According to CERN officials, next on the schedule is a concentrated commissioning phase aimed at increasing the beam intensity before delivering good quantities of collision data to the experiments before Christmas. Up until this point, the LHC has only been operated with a low-intensity pilot beam.

Collisions within the LHC are presently pencilled in for the first quarter of 2010 at a collision energy of seven TeV (3.5 TeV per beam), at which point the contentious machine, which is buried deep underground, is likely to dredge up a fresh wave of fear mongering and conspiracy theories.

At the tail end of 2008, the $10 billion USD particle accelerator suffered a shock helium leak during ramp-up tests, which inflicted serious operational damage and required a year of work to repair 53 superconducting magnets that failed when electrical overheating ruptured the cooling system.

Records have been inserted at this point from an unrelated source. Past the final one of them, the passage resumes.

(** Formats for the concrete runs: the sensor lists four, the pipeline takes
    the even pixel formats. *)
Definition toy_fmts : list v4l2_fmtdesc :=
  [ mk_fmtdesc 0 V4L2_BUF_TYPE_VIDEO_CAPTURE 0 11 0 [];
    mk_fmtdesc 1 V4L2_BUF_TYPE_VIDEO_CAPTURE 0 20 0 [];
    mk_fmtdesc 2 V4L2_BUF_TYPE_VIDEO_CAPTURE 1 31 0 [];
    mk_fmtdesc 3 V4L2_BUF_TYPE_VIDEO_CAPTURE 1 40 0 [] ].

Definition toy_chk_pixelformat (pixelformat subimg_pixelformat : Z) : Z :=
  if Z.even pixelformat then OK else - EINVAL.

(** ** Registration

    A [const char *] argument is the bytes of the object it points into,
    from the pointer on; a read beyond them has no defined result. *)

Definition MAX_VIDEO_FILE_PATH : nat := 32.

(** The character ['/']. *)
Definition slash : Z := 47.

(** [strnlen]: the number of bytes before the first NUL among the first
    [maxlen]. *)
Fixpoint strnlen (s : list Z) (maxlen : nat) : option nat :=
  match maxlen with
  | O => Some O
  | S maxlen' =>
      match s with
      | [] => None
      | c :: s' =>
          if c =? 0 then Some O else option_map S (strnlen s' maxlen')
      end
  end.

(** What [video_register] returns a pointer to: the path it saved, the
    manager with its lock, and the two lists of formats. *)
Record video_handle_t : Type := mk_handle {
  handle_devpath : list Z;
  handle_dev : video_dev_t;
  handle_video_fmtlist : video_fmtlist_t;
  handle_still_fmtlist : video_fmtlist_t
}.

Section Registration.

(** Whether [kmm_malloc] has room for the manager and for the path, and what
    [register_driver] answers for a path. *)
Variables (kmm_malloc_priv kmm_malloc_devpath : bool).
Variable register_driver : list Z -> Z.

(** The result is [None] for a read outside the argument, [Some None] for
    the NULL pointer and the registered manager otherwise.  Every path that
    returns NULL has freed what it allocated. *)
Definition video_register (devpath : option (list Z))
    : option (option video_handle_t) :=
  match devpath with
  | None => Some None
  | Some mem =>
      match strnlen mem (MAX_VIDEO_FILE_PATH - 1) with
      | None => None
      | Some allocsize =>
          let checked : option bool :=
            if (allocsize <? 2)%nat then Some false
            else
              match nth_error mem 0 with
              | None => None
              | Some c =>
                  if negb (c =? slash) then Some false
                  else if (allocsize =? MAX_VIDEO_FILE_PATH - 1)%nat
                  then
                    match nth_error mem MAX_VIDEO_FILE_PATH with
                    | None => None
                    | Some c' => Some (c' =? 0)
                    end
                  else Some true
              end in
          match checked with
          | None => None
          | Some false => Some None
          | Some true =>
              if negb kmm_malloc_priv then Some None
              else if negb kmm_malloc_devpath then Some None
              else
                let path := firstn allocsize mem in
                if register_driver path <? 0 then Some None
                else
                  Some (Some (mk_handle path (mk_dev 1 registered)
                                        zeroed_fmtlist zeroed_fmtlist))
          end
      end
  end.

End Registration.

(** ** Initialisation

    What [video_initialize] finds around it: the allocators, the driver
    registry, the two operation vectors and the bound on the enumeration. *)

Record init_env : Type := mk_init_env {
  env_kmm_malloc_priv : bool;
  env_kmm_malloc_devpath : bool;
  env_register_driver : list Z -> Z;
  env_heap : nat -> bool;
  env_junk : v4l2_fmtdesc;
  env_get_range_of_fmt : option (v4l2_fmtdesc -> Z * v4l2_fmtdesc);
  env_chk_pixelformat : option (Z -> Z -> Z);
  env_fuel : nat
}.

(** The pointer [video_handler]: NULL, the registered manager, or the
    address of a manager that has been freed. *)
Inductive handler_t : Type :=
| HANDLER_NULL
| HANDLER_LIVE (h : video_handle_t)
| HANDLER_FREED.

(** [is_initialized] and [video_handler]. *)
Record video_driver_t : Type := mk_driver {
  is_initialized : bool;
  video_handler : handler_t
}.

Scientists hope the smashed protons, which will be travelling at close to the speed of light when they contact, will re-create conditions in the universe moments after the Big Bang. They also hope it will provide a first glimpse at the elusive Higgs Boson, which is also known as The God Particle.

Critics of CERN’s gigantic device believe its particle-smashing experiments could create black holes capable of destroying the planet, while others have even suggested a long succession of mechanical failures attributed to the accelerator are the result of time-travelling particles working to prevent the machine’s operation.